Sunday, January 10, 2010

The Hell of Fractious Tribalism

Yemen stands as the most indigent of the Arab countries, a barely-there state, with crumbling institutions and the distinction of having been the birthplace of Osama bin Laden. It has an unpopular and corrupt government, flails under a failing economy, with huge unemployment and a booming birthrate. Its oil reserves are being depleted and it faces urgent water shortages. Secessionist movements plague the country and child malnutrition is a scourge among the young.

Order exists only where the central government holds sway, and this is limited; Somalia write large. The weakness of the government and its struggles against rebels in the northwest and secessionists in the south of the country reveal a conflicted government. Which does not shirk from bringing its home-grown jihadists on board to suit its purposes, while at the same time assuring its American patron that it remains a reliable partner against terrorism.

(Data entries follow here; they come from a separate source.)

(* ===== verification/WarDb.v ===== *)
(** * The War card game: entities and repositories
    ([warcardgame]: [Models], [Enums], [Repositories])

    The entities of the game and the database behind the three Spring Data
    repositories.  The repositories are interfaces whose methods the framework
    implements over PostgreSQL: they are the class [Repositories], and what
    their documentation and the schema ([V1__CreateSchema.sql]) promise is the
    class [RepositoryLaws].  A reference from one entity to another is the id of
    the row.  No service method runs in a transaction, so every call works on
    entities of its own: what it returns is a snapshot, and only [save] and
    [delete] change the database.  [findAll] promises no order.  A heap of rows
    in which an updated row moves to the end implements the laws. *)

From Stdlib Require Import ZArith Lia ZifyBool.
From stdpp Require Import base gmap numbers option list strings sorting.
From S2P Require Import Prelude.

Local Open Scope Z_scope.

(** ** Entities *)

Record CardsEntity := Card {
  cardId : Z;
  name : string;
  suit : string;
  rank : Z;
  isPlayed : bool;
  dealOrder : Z;
  players : option Z
}.

Record PlayersEntity := Player {
  playerId : Z;
  username : string;
  sessionId : string
}.

Inductive GameState :=
  NEW_GAME | START_GAME | BATTLE | WAR | CARD_PLAYED | ROUND_WINNER | GAME_ENDED.

Record GameEntity := Game {
  gameId : Z;
  player1 : option Z;
  player2 : option Z;
  winner : option Z;
  gameState : GameState
}.

#[export] Instance CardsEntity_eq_dec : EqDecision CardsEntity.
Proof. solve_decision. Defined.
#[export] Instance PlayersEntity_eq_dec : EqDecision PlayersEntity.
Proof. solve_decision. Defined.
#[export] Instance GameState_eq_dec : EqDecision GameState.
Proof. solve_decision. Defined.
#[export] Instance GameEntity_eq_dec : EqDecision GameEntity.
Proof. solve_decision. Defined.

Definition setPlayed (c : CardsEntity) (b : bool) : CardsEntity :=
  Card (cardId c) (name c) (suit c) (rank c) b (dealOrder c) (players c).
Definition setDealOrder (c : CardsEntity) (i : Z) : CardsEntity :=
  Card (cardId c) (name c) (suit c) (rank c) (isPlayed c) i (players c).
Definition setPlayers (c : CardsEntity) (p : option Z) : CardsEntity :=
  Card (cardId c) (name c) (suit c) (rank c) (isPlayed c) (dealOrder c) p.

Definition setPlayer1 (g : GameEntity) (p : option Z) : GameEntity :=
  Game (gameId g) p (player2 g) (winner g) (gameState g).
Definition setPlayer2 (g : GameEntity) (p : option Z) : GameEntity :=
  Game (gameId g) (player1 g) p (winner g) (gameState g).
Definition setWinner (g : GameEntity) (p : option Z) : GameEntity :=
  Game (gameId g) (player1 g) (player2 g) p (gameState g).
Definition setGameState (g : GameEntity) (st : GameState) : GameEntity :=
  Game (gameId g) (player1 g) (player2 g) (winner g) st.

(** The exceptions the services meet. *)
Inductive exn :=
| NoSuchElementException
| NullPointerException
| IncorrectResultSizeDataAccessException
| DataIntegrityViolationException
| IndexOutOfBoundsException.

(** ** The repositories *)

Class Repositories (DB : Type) := {
  cards_findAll : DB -> list CardsEntity;
  findCardsByPlayers_PlayerIdOrderByDealOrder : DB -> Z -> list CardsEntity;
  cards_save : CardsEntity -> DB -> DB + exn;
  players_findById : DB -> Z -> option PlayersEntity;
  findPlayerBySessionId : DB -> string -> option PlayersEntity + exn;
  players_save : string -> string -> DB -> (PlayersEntity * DB) + exn;
  players_delete : Z -> DB -> DB + exn;
  games_findById : DB -> Z -> option GameEntity;
  games_insert : (Z -> GameEntity) -> DB -> (GameEntity * DB) + exn;
  games_save : GameEntity -> DB -> DB + exn;
  games_delete : Z -> DB -> DB
}.

(** A reference is null or the id of a row. *)
Definition ref_ok (ps : gmap Z PlayersEntity) (r : option Z) : Prop :=
  match r with Some p => is_Some (ps !! p) | None => True end.
#[export] Instance ref_ok_dec ps r : Decision (ref_ok ps r).
Proof. destruct r; apply _. Defined.

Definition game_refs_ok (ps : gmap Z PlayersEntity) (g : GameEntity) : Prop :=
  ref_ok ps (player1 g) /\ ref_ok ps (player2 g) /\ ref_ok ps (winner g).
#[export] Instance game_refs_ok_dec ps g : Decision (game_refs_ok ps g).
Proof. apply _. Defined.

(** Some card or game refers to the player. *)
Definition referenced (cs : gmap Z CardsEntity) (gs : gmap Z GameEntity) (p : Z) : Prop :=
  map_Exists (fun _ c => players c = Some p) cs \/
  map_Exists (fun _ g => player1 g = Some p \/ player2 g = Some p \/ winner g = Some p) gs.
#[export] Instance referenced_dec cs gs p : Decision (referenced cs gs p).
Proof. apply _. Defined.

(** The columns that hold a new player: [VARCHAR(50)] and [VARCHAR(64)]. *)
Definition fits (name session : string) : Prop :=
  (String.length name <= 50)%nat /\ (String.length session <= 64)%nat.

Definition by_session (ps : gmap Z PlayersEntity) (s : string) : list PlayersEntity :=
  filter (fun p => sessionId p = s) (snd <$> map_to_list ps).

(** The tables, and what the methods do to them.  The order of [findAll] and
    that of cards with the same deal order are left open. *)
Class RepositoryLaws (DB : Type) `{!Repositories DB} := {
  cards : DB -> gmap Z CardsEntity;
  all_players : DB -> gmap Z PlayersEntity;
  games : DB -> gmap Z GameEntity;
  cards_key db i c : cards db !! i = Some c -> cardId c = i;
  cards_findAll_law db : cards_findAll db ≡ₚ snd <$> map_to_list (cards db);
  hand_law db p :
    findCardsByPlayers_PlayerIdOrderByDealOrder db p ≡ₚ
      filter (fun c => players c = Some p) (snd <$> map_to_list (cards db)) /\
    Sorted (fun c c' => dealOrder c <= dealOrder c') (findCardsByPlayers_PlayerIdOrderByDealOrder db p);
  cards_save_law c db : is_Some (cards db !! cardId c) ->
    if decide (ref_ok (all_players db) (players c))
    then exists db', cards_save c db = inl db' /\ cards db' = <[cardId c := c]> (cards db) /\
      all_players db' = all_players db /\ games db' = games db
    else cards_save c db = inr DataIntegrityViolationException;
  players_findById_law db p : players_findById db p = all_players db !! p;
  players_key db i p : all_players db !! i = Some p -> playerId p = i;
  findPlayerBySessionId_law db s :
    findPlayerBySessionId db s =
      match by_session (all_players db) s with
      | [] => inl None
      | [p] => inl (Some p)
      | _ => inr IncorrectResultSizeDataAccessException
      end;
  players_save_law u s db :
    (fits u s -> exists i db', players_save u s db = inl (Player i u s, db') /\ all_players db !! i = None /\
      all_players db' = <[i := Player i u s]> (all_players db) /\ cards db' = cards db /\ games db' = games db) /\
    (~ fits u s -> players_save u s db = inr DataIntegrityViolationException);
  players_delete_law p db : is_Some (all_players db !! p) ->
    if decide (referenced (cards db) (games db) p) then players_delete p db = inr DataIntegrityViolationException
    else exists db', players_delete p db = inl db' /\ all_players db' = delete p (all_players db) /\
      cards db' = cards db /\ games db' = games db;
  games_findById_law db g : games_findById db g = games db !! g;
  games_key db i g : games db !! i = Some g -> gameId g = i;
  games_insert_law f db : (forall i, gameId (f i) = i) ->
    (forall i, game_refs_ok (all_players db) (f i)) ->
    exists i db', games_insert f db = inl (f i, db') /\ games db !! i = None /\
      games db' = <[i := f i]> (games db) /\ cards db' = cards db /\ all_players db' = all_players db;
  games_save_law g db : is_Some (games db !! gameId g) ->
    if decide (game_refs_ok (all_players db) g)
    then exists db', games_save g db = inl db' /\ games db' = <[gameId g := g]> (games db) /\
      cards db' = cards db /\ all_players db' = all_players db
    else games_save g db = inr DataIntegrityViolationException;
  games_delete_law g db :
    games (games_delete g db) = delete g (games db) /\
    cards (games_delete g db) = cards db /\ all_players (games_delete g db) = all_players db
}.

(** ** A heap that implements the laws *)

(** Rows keep the order in which they were last written, as in a table without
    an index; the key of a row is its id. *)
Record heap := Heap {
  card_rows : gmap Z CardsEntity;
  written : gmap Z Z;
  clock : Z;
  player_rows : gmap Z (string * string);
  game_rows : gmap Z GameEntity
}.

Definition heap_cards (h : heap) : gmap Z CardsEntity :=
  map_imap (fun i c => Some (Card i (name c) (suit c) (rank c) (isPlayed c) (dealOrder c) (players c))) (card_rows h).
Definition heap_players (h : heap) : gmap Z PlayersEntity :=
  map_imap (fun i p => Some (Player i (fst p) (snd p))) (player_rows h).
Definition heap_games (h : heap) : gmap Z GameEntity :=
  map_imap (fun i g => Some (Game i (player1 g) (player2 g) (winner g) (gameState g))) (game_rows h).

Definition stamp (h : heap) (c : CardsEntity) : Z := default 0 (written h !! cardId c).
Definition written_before (h : heap) (c c' : CardsEntity) : Prop := stamp h c <= stamp h c'.
Definition dealt_before (c c' : CardsEntity) : Prop := dealOrder c <= dealOrder c'.

#[export] Instance written_before_dec h c c' : Decision (written_before h c c').
Proof. unfold written_before. apply _. Defined.
#[export] Instance dealt_before_dec c c' : Decision (dealt_before c c').
Proof. unfold dealt_before. apply _. Defined.
#[export] Instance dealt_before_total : Total dealt_before.
Proof. intros c c'. unfold dealt_before. lia. Qed.

#[export] Instance heap_repositories : Repositories heap := {|
  cards_findAll h := merge_sort (written_before h) (snd <$> map_to_list (heap_cards h));
  findCardsByPlayers_PlayerIdOrderByDealOrder h p :=
    merge_sort dealt_before (filter (fun c => players c = Some p) (snd <$> map_to_list (heap_cards h)));
  cards_save c h :=
    if decide (ref_ok (heap_players h) (players c))
    then inl (Heap (<[cardId c := c]> (card_rows h)) (<[cardId c := clock h]> (written h)) (clock h + 1)
                (player_rows h) (game_rows h))
    else inr DataIntegrityViolationException;
  players_findById h p := heap_players h !! p;
  findPlayerBySessionId h s :=
    match by_session (heap_players h) s with
    | [] => inl None
    | [p] => inl (Some p)
    | _ => inr IncorrectResultSizeDataAccessException
    end;
  players_save u s h :=
    if decide (fits u s)
    then let i := fresh (dom (player_rows h)) in
      inl (Player i u s, Heap (card_rows h) (written h) (clock h) (<[i := (u, s)]> (player_rows h)) (game_rows h))
    else inr DataIntegrityViolationException;
  players_delete p h :=
    if decide (referenced (heap_cards h) (heap_games h) p) then inr DataIntegrityViolationException
    else inl (Heap (card_rows h) (written h) (clock h) (delete p (player_rows h)) (game_rows h));
  games_findById h g := heap_games h !! g;
  games_insert f h :=
    let i := fresh (dom (game_rows h)) in
    inl (f i, Heap (card_rows h) (written h) (clock h) (player_rows h) (<[i := f i]> (game_rows h)));
  games_save g h :=
    if decide (game_refs_ok (heap_players h) g)
    then inl (Heap (card_rows h) (written h) (clock h) (player_rows h) (<[gameId g := g]> (game_rows h)))
    else inr DataIntegrityViolationException;
  games_delete g h := Heap (card_rows h) (written h) (clock h) (player_rows h) (delete g (game_rows h))
|}.

Lemma imap_key {A B} (f : Z -> A -> B) (m : gmap Z A) i x :
  map_imap (fun i a => Some (f i a)) m !! i = Some x -> exists a, m !! i = Some a /\ x = f i a.
Proof. rewrite map_lookup_imap. destruct (m !! i) as [a|]; [|done]. intros [= <-]. by exists a. Qed.

Lemma imap_insert {A B} (f : Z -> A -> B) (m : gmap Z A) i a b : f i a = b ->
  map_imap (fun i a => Some (f i a)) (<[i := a]> m) = <[i := b]> (map_imap (fun i a => Some (f i a)) m).
Proof. intros <-. by rewrite map_imap_insert. Qed.

#[export] Program Instance heap_laws : RepositoryLaws heap := {|
  cards := heap_cards;
  all_players := heap_players;
  games := heap_games
|}.
Next Obligation. intros h i c Hc. by apply imap_key in Hc as (c' & _ & ->). Qed.
Next Obligation. intros h. apply merge_sort_Permutation. Qed.
Next Obligation.
  intros h p. split; [apply merge_sort_Permutation|].
  apply (Sorted_merge_sort dealt_before).
Qed.
Next Obligation.
  intros c h _. simpl. destruct (decide _); [|done]. eexists. split; [done|]. split; [|done].
  apply (imap_insert (fun i c => Card i (name c) (suit c) (rank c) (isPlayed c) (dealOrder c) (players c))). by destruct c.
Qed.
Next Obligation. done. Qed.
Next Obligation. intros h i p Hp. by apply imap_key in Hp as (p' & _ & ->). Qed.
Next Obligation. done. Qed.
Next Obligation.
  intros u s h. simpl. split; intros Hf; [|by rewrite decide_False].
  rewrite decide_True by done. eexists _, _. split; [done|]. split; [|split; [|done]].
  - apply eq_None_not_Some. intros [p Hp]. apply imap_key in Hp as (a & Ha & _).
    apply (is_fresh (dom (player_rows h))). by apply elem_of_dom_2 in Ha.
  - by apply (imap_insert (fun i p => Player i (fst p) (snd p))).
Qed.
Next Obligation.
  intros p h _. simpl. destruct (decide _); [done|]. eexists. split; [done|]. split; [|done].
  apply map_imap_delete.
Qed.
Next Obligation. done. Qed.
Next Obligation. intros h i g Hg. by apply imap_key in Hg as (g' & _ & ->). Qed.
Next Obligation.
  intros f h Hid _. simpl. eexists _, _. split; [done|]. split; [|split; [|done]].
  - apply eq_None_not_Some. intros [g Hg]. apply imap_key in Hg as (a & Ha & _).
    apply (is_fresh (dom (game_rows h))). by apply elem_of_dom_2 in Ha.
  - apply (imap_insert (fun i g => Game i (player1 g) (player2 g) (winner g) (gameState g))).
    specialize (Hid (fresh (dom (game_rows h)))). destruct (f _); simpl in *. by subst.
Qed.
Next Obligation.
  intros g h _. simpl. destruct (decide _); [|done]. eexists. split; [done|]. split; [|done].
  apply (imap_insert (fun i g => Game i (player1 g) (player2 g) (winner g) (gameState g))). by destruct g.
Qed.
Next Obligation. intros g h. split; [apply map_imap_delete|done]. Qed.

Yemen's tribal groups support al-Qaeda, and terrorists have free reign to move in and out of the country, a situation which makes Saudi Arabia more than a little nervous, since it borders Yemen, and al-Qaeda directly targets Saudi's ruling family. "Future instability in Yemen could expand a lawless zone stretching from northern Kenya, through Somalia and the Gulf of Aden, to Saudi Arabia", baldly states the director of the Yemen Forum think-tank.

Since the revelation that the Christmas Day Nigerian suicide-air-bomber trained in Yemen and might have been equipped with his explosive there, the United States and Britain have both increased their financial support for the impoverished country. Hoping to assist it to deny al-Qaeda the security foothold they look for in the tribal areas as a safe haven from whence it can embark on its attacks on Saudi Arabia and well beyond.

The government of Yemen's President, Ali Abdullah Saleh, is in quite the bind. Having surreptitiously in the past worked with Yemeni jihadists, hoping to secure their help in putting down the rebellious tribes seeking secession, yet knowing that al-Qaeda seeks to destroy the government. It assures the United States, its benefactor, that it can be relied upon, much as Pakistan and Afghanistan have successfully played upon the U.S. and NATO.

So the question that looms large is even though Western nations are subsumed with the concern that an ever-resurgent al-Qaeda and its far-flung affiliates and jihad-inspired allies continue to pose a bloody threat to the West, how is it that Saudi Arabia, with its vast financial reserves, cannot expend some of its treasury to assisting a fellow Arab-Muslim country and neighbour for its own defence?